Beatrice’s Ledger: Coming of Age in the Jim Crow South, Ruth R. Martin, 2022
Ruth Martin opens her family ledger to recall the story of her life growing up in Jim Crow-era South Carolina. The ledger, and her deft use of historical sources, including maps, laws, and newspaper accounts, validates and contextualizes her memories and family lore. Together, they illustrate—in short stories about Black rural life, coming of age, and returning home—how intimate lives are both shaped by, and come-to-shape, history and society.
Stolen Wealth, Hidden Power: The Case for Reparations for Mass Incarceration, by Tasseli McKay, 2022
Tasseli McKay calculates the concrete costs that discriminatory criminal justice policies have on the wealth of African Americans. The era of mass incarceration, which disproportionately targets Black communities, is shown to have negatively affected parenting, intimate relationships, health, education, employment, and public safety. McKay finds that these costs, which are largely borne by people who have not been convicted of illegal acts, rise to a form of state violence that has been imposed upon African American families and communities.
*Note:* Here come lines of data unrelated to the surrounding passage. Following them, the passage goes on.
(** X17: once a run of [main] has returned, a further run on the same
    directory without the reset flag, with the loader and the splitter
    answering as before, returns too and leaves the store as it is. *)
Theorem main_rerun_after_return (env : Env) (args : Args) (w : World) :
  (main env args w).1 = Returned tt →
  let w1 := (main env args w).2 in
  (main env (mkArgs false (dir args)) w1).1 = Returned tt
  ∧ store_of (main env (mkArgs false (dir args)) w1).2 = store_of w1.
Proof.
  intros [Hs Hknown]%main_returned w1. fold w1 in Hs. rewrite <- Hs in Hknown.
  assert (Hfiles : pdf_files_of env (mkArgs false (dir args))
                   = pdf_files_of env args) by (by destruct args).
  destruct (decide (pdf_files_of env args = [])) as [Hnone|Hsome].
  - destruct (main_no_files env (mkArgs false (dir args)) w1)
      as (w' & -> & Hs' & _); [by rewrite Hfiles|]. done.
  - destruct (main_some_files env (mkArgs false (dir args)) w1)
      as (w0 & -> & Hs0 & _); [by rewrite Hfiles|].
    rewrite Hfiles. change (base_store _ w1) with (store_of w1) in Hs0.
    rewrite <- Hs0 in Hknown |- *.
    destruct (for_each_ingest_all_known env _ w0 Hknown) as (w' & -> & Hs' & _).
    done.
Qed.

Lemma main_rerun_after_return_witness :
  (main env_one_file (mkArgs false "docs") sample_world_ingested).1
  = Returned tt
  ∧ (main env_one_file (mkArgs false "docs")
       (main env_one_file (mkArgs false "docs") sample_world_ingested).2).1
    = Returned tt.
Proof.
  assert (H : (main env_one_file (mkArgs false "docs")
                 sample_world_ingested).1 = Returned tt) by (by vm_compute).
  split; [exact H|].
  exact (proj1 (main_rerun_after_return env_one_file (mkArgs false "docs")
                  sample_world_ingested H)).
Defined.
(** [{ ...c, tweaks }], [{ ...c, [field]: value }], [{ ...c, uploadUrl }] *)
Definition characterWithTweaks (t : CharacterTweaks) (c : Character) : Character :=
  mkCharacter (c_id c) (c_name c) (c_description c) (c_sheetUrl c)
    (c_uploadUrl c) (c_isGenerating c) t.

Definition characterWithBasic (field : BasicField) (value : string)
  (c : Character) : Character :=
  match field with
  | NameField =>
      mkCharacter (c_id c) value (c_description c) (c_sheetUrl c)
        (c_uploadUrl c) (c_isGenerating c) (c_tweaks c)
  | DescriptionField =>
      mkCharacter (c_id c) (c_name c) value (c_sheetUrl c)
        (c_uploadUrl c) (c_isGenerating c) (c_tweaks c)
  end.

Definition characterWithUpload (uploadUrl : option string) (c : Character)
  : Character :=
  mkCharacter (c_id c) (c_name c) (c_description c) (c_sheetUrl c)
    uploadUrl (c_isGenerating c) (c_tweaks c).

(** [{ ...s, storyText: text }] *)
Definition sceneWithStoryText (text : string) (s : Scene) : Scene :=
  mkScene (s_id s) (s_description s) text (s_imageUrl s) (s_isGenerating s)
    (s_sliders s).

(** The character [handleAddCharacter] creates; [now] is [Date.now()]. *)
Definition newCharacter (now : Z) : Character :=
  mkCharacter ("char-" ++ Js.num now) "New Character"
    "Enter a brief description of the character..." None None None
    (mkTweaks EmptyString EmptyString EmptyString EmptyString EmptyString).

(** [setCharacters([...characters, newChar])] *)
Definition handleAddCharacter (now : Z) (st : Session) : Session :=
  setCharacters (fun _ => characters st ++ [newCharacter now])%list st.

(** [setCharacters(characters.filter(c => c.id !== charId))] *)
Definition handleRemoveCharacter (charId : string) (st : Session) : Session :=
  setCharacters
    (fun _ => filter (fun c => negb (String.eqb (c_id c) charId)) (characters st))
    st.

(** [handleUploadPhoto]: without a file nothing happens; with one, the reader's
    [onload] stores the data URL [result] it produced. *)
Definition handleUploadPhoto (charId : string) (file : option string)
  (st : Session) : Session :=
  match file with
  | None => st
  | Some result =>
      setCharacters (mapCharacter charId (characterWithUpload (Some result))) st
  end.

(** The button that removes the uploaded photo. *)
Definition clearUploadedPhoto (charId : string) (st : Session) : Session :=
  setCharacters (mapCharacter charId (characterWithUpload None)) st.

Definition updateCharacterTweaks (charId : string) (field : TweakField)
  (value : string) (st : Session) : Session :=
  setCharacters
    (mapCharacter charId
       (fun c => characterWithTweaks (setTweak field value (c_tweaks c)) c))
    st.

Definition updateCharacterBasic (charId : string) (field : BasicField)
  (value : string) (st : Session) : Session :=
  setCharacters (mapCharacter charId (characterWithBasic field value)) st.

Definition updateSceneStoryText (sceneId : Z) (text : string) (st : Session)
  : Session :=
  setScenes (mapScene sceneId (sceneWithStoryText text)) st.

(** [characters.some(c => c.isGenerating)] *)
Definition isCharacterGenerating (st : Session) : bool :=
  existsb (fun c => match c_isGenerating c with Some b => b | None => false end)
    (characters st).

(** [scenes.length > 0 && scenes.every(s => !!s.imageUrl)] *)
Definition allImagesReady (st : Session) : bool :=
  Nat.ltb 0 (List.length (scenes st))
  && forallb (fun s => Js.truthy_opt (s_imageUrl s)) (scenes st).

(** [`page-${idx + 1}.jpg`] for a zero-based index. *)
Definition pageFileName (idx : nat) : string :=
  "page-" ++ Js.num (Z.of_nat idx + 1) ++ ".jpg".

(** What the browser makes of one call of [compressAndDownload]: the image may
    never load (there is no [onerror], so the promise stays pending), the
    canvas may give no 2D context or no blob (the promise resolves with
    nothing saved), or the blob is handed to a link that is clicked. *)
Inductive CanvasOutcome := NeverLoads | NoContext | NoBlob | Encoded.

(** What the export does: calls of [compressAndDownload(url, filename)], the
    clicks on a link whose [download] attribute is [filename], and waits. *)
Inductive ExportEvent :=
| CompressAndDownload (url filename : string)
| Click (filename : string)
| Pause (ms : Z).

(** One call of [compressAndDownload]: what it does, and whether its promise
    settles. *)
Definition compressAndDownload (outcome : CanvasOutcome) (url filename : string)
  : list ExportEvent * bool :=
  match outcome with
  | NeverLoads => ([CompressAndDownload url filename], false)
  | NoContext | NoBlob => ([CompressAndDownload url filename], true)
  | Encoded => ([CompressAndDownload url filename; Click filename], true)
  end.

(** The loop of [downloadAll] from index [i] on; [canvas i] is what the
    browser makes of the call at index [i]. An [await] on a promise that
    never settles ends what the handler does. *)
Fixpoint downloadAll_from (canvas : nat -> CanvasOutcome) (i : nat)
  (generatedScenes : list Scene) : list ExportEvent :=
  match generatedScenes with
  | [] => []
  | scene :: rest =>
      let '(events, settled) :=
        compressAndDownload (canvas i) (interpolate (s_imageUrl scene))
          (pageFileName i) in
      if settled
      then (events ++ Pause 400 :: downloadAll_from canvas (S i) rest)%list
      else events
  end.

Definition downloadAll (canvas : nat -> CanvasOutcome) (st : Session)
  : list ExportEvent :=
  let generatedScenes :=
    filter (fun s => Js.truthy_opt (s_imageUrl s)) (scenes st) in
  downloadAll_from canvas 0 generatedScenes.

(** The call the "Save" button of the scene at position [idx] of the list
    makes. *)
Definition saveScene (idx : nat) (scene : Scene) : ExportEvent :=
  CompressAndDownload (interpolate (s_imageUrl scene)) (pageFileName idx).

(** The text [downloadStoryScript] puts in the file: the block of the scene
    at index [idx], and the blocks of a list of scenes from [idx] on. *)
Definition pageBlock (idx : nat) (scene : Scene) : string :=
  "PAGE " ++ Js.num (Z.of_nat idx + 1) ++ Js.nl ++ "------------------"
  ++ Js.nl ++ s_storyText scene ++ Js.nl.

Fixpoint scriptBlocks (idx : nat) (l : list Scene) : list string :=
  match l with
  | [] => []
  | scene :: rest => pageBlock idx scene :: scriptBlocks (S idx) rest
  end.

Definition storyScript (st : Session) : string :=
  Js.join (Js.nl ++ Js.nl) (scriptBlocks 0 (scenes st)).

(** ** Scripts of the remote model *)

(** A remote model that answers every call with the same response. *)
Definition Constant (resp : Response) : Platform := {|
  World := unit;
  generateContent := fun _ w => (Ok resp, w);
  JSON_parse := Json.parse
|}.

(** What an image call makes of one outcome of the remote model. *)
Definition imageOutcome (o : result Response) : result string :=
  match o with
  | Ok resp => firstInlineImage (responseParts resp)
  | Err error => Err error
  end.

(** An outcome the retry wrapper does not retry. *)
Definition decisive (o : result Response) : bool :=
  match o with
  | Ok _ => true
  | Err error => negb (isRetryable error)
  end.

(** ** Relations between the scene lists before and after a handler *)

(** [!!s.imageUrl] *)
Definition hasImage (s : Scene) : bool := Js.truthy_opt (s_imageUrl s).

(** [s'] is the page [s] with at most its image and flag renewed: same id,
    description, page text and sliders, and an image if [s] had one. *)
Definition keepsPage (s s' : Scene) : Prop :=
  s_id s' = s_id s
  /\ s_description s' = s_description s
  /\ s_storyText s' = s_storyText s
  /\ s_sliders s' = s_sliders s
  /\ (hasImage s = true -> hasImage s' = true).

(** [s'] is [s] illustrated if its id is among [ids], and [s] itself
    otherwise. *)
Definition illustratedIf (ids : list Z) (s s' : Scene) : Prop :=
  (In (s_id s) ids -> hasImage s' = true /\ s_isGenerating s' = Some false)
  /\ (~ In (s_id s) ids -> s' = s).

(** ** What an export leaves on disk *)

(** The calls of [compressAndDownload] made, as (url, file name), in order. *)
Fixpoint downloadCalls (events : list ExportEvent) : list (string * string) :=
  match events with
  | [] => []
  | CompressAndDownload url filename :: rest =>
      (url, filename) :: downloadCalls rest
  | _ :: rest => downloadCalls rest
  end.

(** The names of the files saved, in the order they are saved. *)
Fixpoint downloadedFiles (events : list ExportEvent) : list string :=
  match events with
  | [] => []
  | Click filename :: rest => filename :: downloadedFiles rest
  | _ :: rest => downloadedFiles rest
  end.

(** The book with its first and third page illustrated and the second not. *)
Definition pictureA : Scene :=
  mkScene 1 "Ann opens the door" "Ann went out."
    (Some "data:image/png;base64,AAAA") (Some false) (Some midSliders).
Definition pictureC : Scene :=
  mkScene 3 "They walk home" "They went home."
    (Some "data:image/png;base64,CCCC") (Some false) (Some midSliders).
Definition halfIllustrated : Session :=
  setScenes (fun _ => [pictureA; sceneB; pictureC]) book.

(** The time spent in the given waits, in milliseconds. *)
Definition totalWait (l : list Z) : Z := fold_right Z.add 0 l.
Under the Skin: The Hidden Toll of Racism on American Lives and on the Health of Our Nation, Linda Villarosa, 2022
Under the Skin reveals how structural racism, within both the American health-care system, and in American society, leads to health disparities along racial categories. While acknowledging that poverty is a major contributor to health outcomes, Villarosa draws on studies that show that anti-Black racism manifested in divergent treatments and perceptions between Black and white patients also contributes to tragic disparities leading to less healthy lives and premature death.
Eating While Black: Food Shaming and Race in America, Psyche A. Williams-Forso, 2022
Eating While Black examines the ways in which Black people engage food and food cultures, including what is healthful and right to eat. These concerns are investigated in the context of historical and contemporary formations of race and gender, including representations in mass media, nutrition science, economics, and public policy.
African Americans and the Mississippi River: Race, History, and the Environment, Dorothy Zeisler-Vralsted, 2023
A study forged by the confluence of race, class and the natural world, African Americans and the Mississippi River shows how African American experience shapes the place of the Mississippi in American history. It draws on a wide variety of sources, from music to natural history, to trace the river’s meanings from the 1700s to Hurricane Katrina.